İNSANLIK KAYBEDECEK
7 Haziran seçimlerinden bu yana acısız günümüz geçmiyor.
Eskiden söylenegelen bir söz vardır.
Hani derler ya; “at izi, it izine karıştı” diye.
Bu sözcüğe yeni boyut kazandırdık.
Bana göre; “karınca izi, fil izine karıştı”..
Zaten “büyük ağabeyler de” öyle istiyordu ve nihayet sayemizde başardılar. Helva yapmak için bütün malzemeler hazırlandı. Çok yakında Türkiye’nin helvasını büyük ağabeyler kurtlar sofrasında pay etmeye başlayacaklar.
Hani Libya’da olduğu gibi.
Hani Mısır’da olduğu gibi.
Hani Irak’ta olduğu gibi.
Hani Suriye’de olduğu gibi.
Bakalım Türkiye pay edilirken; kan, kin, nefret söylemlerini söylemeye devam edebilecek miyiz?
Anlaşılan büyük ağabeylerin yıllardan beri çeşitli ülkelere “demokrasi getireceğiz” diye uyguladığı “ortam yaratma planından” hiç kimse ders almamış.
Ne zaman ki; Suriyeli mültecilerin durumuna düşersek sanırım o zaman ancak anlayabileceğiz.
“Allah korusun” diyeceğim ama; Yüce Allah, en üstün yaratık olarak biz insanları özenerek yaratmış ve kafa tasımızın içerisine beyin koyup, akıl melekesi ihsan etmiş ki, insanlığı yücelterek yaşadığımız dünyayı daha da güzelleştirelim diye…
Biz ne yapıyoruz?
Aklımızı kullanarak yapabileceğimiz şeyleri bile, Allah’a havale edip işin içinden sıyrılmaya çalışıyoruz.
Evet, görülüyor ki, “insanlığı yok sayarak utandırıyoruz”.

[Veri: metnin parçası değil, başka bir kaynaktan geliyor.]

(** X8: what the store holds.  After a successful ingestion the store is
    empty, or it holds one record for each chunk that passes the second
    filter, in the order of the chunks, and not more records than chunks.
    The record at position [k] is made from a chunk that the splitter
    returned at a position [j] with [k <= j]: its id is made from [k] while
    the [chunkIndex] of its metadata is [j], so the two differ as soon as an
    earlier chunk was dropped.  Its text is the cleaned text of the chunk,
    which has at least 5 words and no whitespace but spaces; the texts sent
    to the embedding service are these texts, in this order. *)
Theorem store_contents (rt : Runtime) (pdfPath outputPath : string) (w w' : world) :
  ingestPDF rt pdfPath outputPath w = (Ok tt, w') ->
  exists text stored,
    files w' outputPath = Some (JSONText text (VArray stored))
    /\ (stored = []
        \/ exists data docs vectors,
             PDFLoader_load rt pdfPath = Ok data
             /\ splitDocuments rt (filter page_filter data) = Ok docs
             /\ embedDocuments rt
                  (map (fun dj => VString (clean (content_or_empty (pageContent (fst dj)))))
                       (survivors docs)) = Ok vectors
             /\ length stored = length (survivors docs)
             /\ length stored <= length docs
             /\ StronglySorted lt (map snd (survivors docs))
             /\ forall k d j,
                  nth_error (survivors docs) k = Some (d, j) ->
                  exists raw,
                    nth_error docs j = Some d
                    /\ pageContent d = Some raw
                    /\ k <= j
                    /\ 5 <= words (clean raw)
                    /\ Forall clean_char (clean raw)
                    /\ nth_error stored k = Some (json_of (stored_record vectors k d j))
                    /\ get (stored_record vectors k d j) (lit "text")
                       = Some (VString (clean raw))
                    /\ get (stored_record vectors k d j) (lit "metadata")
                       = Some (stamp (metadata d) j)).
Proof.
  intros H. apply ingest_success in H.
  destruct H as [H | (data & docs & cleaned & vectors & Hl & Hs & Hc & He & Hf)].
  { exists (lit "[]"), []. split; [exact H | now left]. }
  apply cleaned_has_text in Hc. destruct Hc as (Ht & ->).
  rewrite final_survivors in He, Hf.
  eexists. eexists. split; [exact Hf |]. right. exists data, docs, vectors.
  split; [exact Hl |]. split; [exact Hs |].
  split. { unfold texts_of in He. rewrite map_map in He. exact He. }
  assert (L : length (map json_of (mapi (embedding_record vectors)
                (map (fun dj => cleaned_chunk (fst dj) (snd dj)) (survivors docs))))
              = length (survivors docs)).
  { rewrite length_map. unfold mapi. now rewrite mapi_from_length, length_map. }
  split; [exact L |]. split; [rewrite L; apply survivors_length |].
  split; [apply filter_indexed_sorted |].
  intros k d j Hk.
  pose proof Hk as Hk'. unfold survivors in Hk'. apply filter_indexed in Hk'.
  cbn [fst snd] in Hk'. destruct Hk' as (Hle & Hn & Hp).
  rewrite Nat.sub_0_r in Hn.
  assert (Hd : has_text d).
  { eapply Forall_forall in Ht; [exact Ht |]. eapply nth_error_In; exact Hn. }
  unfold has_text in Hd. destruct (pageContent d) as [raw |] eqn:Eraw; [| congruence].
  exists raw. split; [exact Hn |]. split; [reflexivity |]. split; [lia |].
  unfold final_filter, cleaned_chunk in Hp. cbn [pageContent] in Hp.
  rewrite Eraw, content_some in Hp. apply andb_true_iff in Hp. destruct Hp as [_ Hp].
  apply Nat.leb_le in Hp. rewrite countWords_words in Hp. unfold MIN_WORD_COUNT in Hp.
  split; [exact Hp |]. split; [apply clean_chars |].
  unfold stored_record. rewrite Eraw, content_some.
  split; [| split; reflexivity].
  unfold mapi. rewrite mapi_from_map, nth_error_map.
  rewrite (mapi_from_nth_error _ (survivors docs) 0 k Hk). cbn [option_map Nat.add].
  unfold embedding_record, cleaned_chunk, chunk_id.
  cbn [pageContent metadata opt_string fst snd]. now rewrite Eraw, content_some.
Qed.

Lemma store_contents_witness :
  exists text stored,
    files (snd (ingestPDF two_chunks "in.pdf" "out.json" empty_world)) "out.json"
    = Some (JSONText text (VArray stored))
    /\ length stored = 2.
Proof.
  destruct (@store_contents two_chunks "in.pdf" "out.json" empty_world
              (snd (ingestPDF two_chunks "in.pdf" "out.json" empty_world)) eq_refl)
    as (text & stored & Hfile & _).
  exists text, stored. split; [exact Hfile |].
  cbn in Hfile. inversion Hfile. reflexivity.
Defined.

Lemma validItems_app a b : validItems_of (a ++ b) = validItems_of a ++ validItems_of b.
Proof. unfold validItems_of. apply filter_app. Qed.

Lemma json_stamp m j : exists fs, json_of (stamp m j) = VObject fs.
Proof. unfold stamp. cbn [json_of]. eexists. reflexivity. Qed.

(** X9: a chunk without a vector.  When the embedding service returns fewer
    vectors than texts, or [null] or an empty vector for a text, the record
    of that chunk is still stored; the reader loads it with its id and its
    text and with the empty embedding, and the query leaves it out of the
    scored items. *)
Theorem missing_vector (rt : Runtime) (vectors : list jsval) (k j : nat) (d : Document) :
  length vectors <= k \/ no_vector (nth k vectors VUndefined) ->
  exists it,
    load_item rt (json_of (stored_record vectors k d j)) = Ok it
    /\ item_id it = chunk_id k
    /\ item_text it = VString (clean (content_or_empty (pageContent d)))
    /\ item_embedding it = []
    /\ forall before after,
         validItems_of (before ++ it :: after)
         = validItems_of before ++ validItems_of after.
Proof.
  intros H.
  assert (H' : no_vector (nth k vectors VUndefined)).
  { destruct H as [H | H]; [left; now apply nth_overflow | exact H]. }
  clear H. rename H' into H. destruct (json_stamp (metadata d) j) as (fs & Efs).
  assert (E : exists it,
             load_item rt (json_of (stored_record vectors k d j)) = Ok it
             /\ item_id it = chunk_id k
             /\ item_text it = VString (clean (content_or_empty (pageContent d)))
             /\ item_embedding it = []).
  { unfold stored_record, load_item, chunk_id.
    destruct H as [H | [H | H]]; rewrite H; cbn [json_of map]; rewrite Efs;
      cbn [get lookup_field];
      cbn [jsstring_eqb lit list_ascii_of_string N_of_ascii N_of_digits map N.eqb Pos.eqb
           andb N.add N.mul];
      cbn [read_embedding ToBoolean read_metadata map];
      eexists; (split; [reflexivity |]); repeat split. }
  destruct E as (it & E1 & E2 & E3 & E4). exists it.
  repeat split; try assumption.
  intros before after. rewrite validItems_app. f_equal.
  unfold validItems_of. cbn [filter]. now rewrite E4.
Qed.

Lemma missing_vector_witness :
  exists it,
    load_item two_chunks (json_of (stored_record [] 0 good_chunk_1 0)) = Ok it
    /\ item_embedding it = [].
Proof.
  destruct (@missing_vector two_chunks [] 0 0 good_chunk_1 (or_introl (le_n 0)))
    as (it & H1 & _ & _ & H4 & _).
  exists it. split; [exact H1 | exact H4].
Defined.

Lemma ingest_stored rt pdfPath outputPath w w' :
  ingestPDF rt pdfPath outputPath w = (Ok tt, w') ->
  files w' outputPath = Some (JSONText (lit "[]") (VArray []))
  \/ exists text data docs vectors,
       PDFLoader_load rt pdfPath = Ok data
       /\ splitDocuments rt (filter page_filter data) = Ok docs
       /\ Forall has_text docs
       /\ embedDocuments rt (map (fun dj => VString (stored_text dj)) (survivors docs))
          = Ok vectors
       /\ files w' outputPath
          = Some (JSONText text
                    (VArray (map json_of
                       (mapi (fun dj k => stored_record vectors k (fst dj) (snd dj))
                             (survivors docs))))).
Proof.
  intros H. apply ingest_success in H.
  destruct H as [H | (data & docs & cleaned & vectors & Hl & Hs & Hc & He & Hf)];
    [now left | right].
  apply cleaned_has_text in Hc. destruct Hc as (Ht & ->).
  rewrite final_survivors in He, Hf.
  eexists. exists data, docs, vectors.
  split; [exact Hl |]. split; [exact Hs |]. split; [exact Ht |].
  split. { unfold texts_of in He. rewrite map_map in He. exact He. }
  rewrite Hf. unfold mapi. rewrite mapi_from_map.
  unfold embedding_record, stored_record, cleaned_chunk, chunk_id.
  cbn [pageContent metadata opt_string]. reflexivity.
Qed.

Lemma nth_vector vectors k :
  Forall (fun v => is_array v = true) vectors ->
  nth k vectors VUndefined = VUndefined
  \/ exists elems, nth k vectors VUndefined = VArray elems.
Proof.
  intros F. destruct (Nat.lt_ge_cases k (length vectors)) as [H | H].
  - right. pose proof (proj1 (Forall_forall _ _) F _ (nth_In _ VUndefined H)) as G.
    cbn beta in G. destruct (nth k vectors VUndefined); try discriminate G. now eexists.
  - left. now apply nth_overflow.
Qed.

Lemma load_stored rt vectors k d j :
  Forall (fun v => is_array v = true) vectors ->
  exists it,
    load_item rt (json_of (stored_record vectors k d j)) = Ok it
    /\ item_id it = chunk_id k
    /\ item_text it = VString (stored_text (d, j)).
Proof.
  intros F. destruct (json_stamp (metadata d) j) as (fs & Efs).
  unfold stored_record, load_item, chunk_id, stored_text.
  destruct (nth_vector k F) as [H | (elems & H)]; rewrite H; cbn [json_of map]; rewrite Efs;
    cbn [get lookup_field];
    cbn [jsstring_eqb lit list_ascii_of_string N_of_ascii N_of_digits map N.eqb Pos.eqb
         andb N.add N.mul];
    cbn [read_embedding ToBoolean read_metadata map];
    eexists; (split; [reflexivity |]); split; reflexivity.
Qed.

Lemma load_stored_all rt vectors (l : list (Document * nat)) : forall i,
  Forall (fun v => is_array v = true) vectors ->
  exists items,
    mapM (load_item rt)
         (map json_of (mapi_from (fun dj k => stored_record vectors k (fst dj) (snd dj)) i l))
    = Ok items
    /\ map item_id items = map chunk_id (seq i (length l))
    /\ map item_text items = map (fun dj => VString (stored_text dj)) l.
Proof.
  induction l as [| [d j] l IH]; intros i F.
  - exists []. repeat split.
  - destruct (IH (S i) F) as (items & E & Hid & Htx).
    destruct (@load_stored rt vectors i d j F) as (it & Eit & Iid & Itx).
    exists (it :: items). cbn [mapi_from map mapM fst snd length seq].
    rewrite Eit, E. split; [reflexivity |]. split; congruence.
Qed.

Lemma survivors_words docs :
  Forall (fun dj => 5 <= words (stored_text dj)) (survivors docs).
Proof.
  unfold survivors. apply Forall_forall. intros [d j] H. apply filter_In in H.
  destruct H as [_ H]. unfold final_filter, cleaned_chunk in H. cbn [pageContent fst snd] in H.
  apply andb_true_iff in H. destruct H as [_ H]. apply Nat.leb_le in H.
  rewrite countWords_words in H. exact H.
Qed.

Lemma demo_vectors pages chunks texts vectors :
  embedDocuments (demo pages chunks) texts = Ok vectors ->
  Forall (fun v => is_array v = true) vectors.
Proof.
  intros H. cbn in H. inversion H. apply Forall_forall. intros v Hin.
  apply in_map_iff in Hin. destruct Hin as (x & <- & _). reflexivity.
Qed.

Yani, insan olmanın özellikleri bizlere ağır geldiği için taşıyamıyoruz ve doğru kullanmıyoruz.
Aklımızı kullanmak yerine, mensubu olduğumuz akımın temsilcisi rolündeki kişinin söylemlerini koşulsuz kabul edip benimsiyoruz. Yani, aklımızı o kişinin kumandasına bağlamış oluyoruz. Dolayısıyla “ben” olmaktan çıkan garip bir yaratık oluyoruz.
Geçtiğimiz günlerde Ankara’da bir katliam oldu ve yüze yakın insanımız hayatını kaybetti.
Neyi tartıştığımıza gelince;
Tabutun içinde cansız yatan bedeni değil de, tabutun üzerine konulmuş, aslı bez parçası olan bir nesneyi tartışıyoruz.
Ülkemizin neden yirmiye yakın terör örgütlerinin barınağı haline getirildiğini sorgulayacağımıza, “benim terör örgütüm seninkinden iyi” aymazlığını tartışıyoruz.
Neden hükümet kurulamadı? konusunu sorgulayacağımıza, “benim tipim değilsin” garipliğini tartışıyoruz.
Yani insanlığı yok sayıp utandırıyoruz…
Bu örneklemeleri yeterli görüyor, çok fazla detaya girmek istemiyorum.
Bu günlerde sayın Cumhurbaşkanımızın bir yakarışı ilgimi çekti.
Sayın Cumhurbaşkanımız diyor ki;
“Hiçbir ülke Cumhurbaşkanı benim kadar hakarete maruz kalmadı. Şahsım, ailem ve çocuklarım acımasızca eleştirildi ve hakaret edildi” diyor.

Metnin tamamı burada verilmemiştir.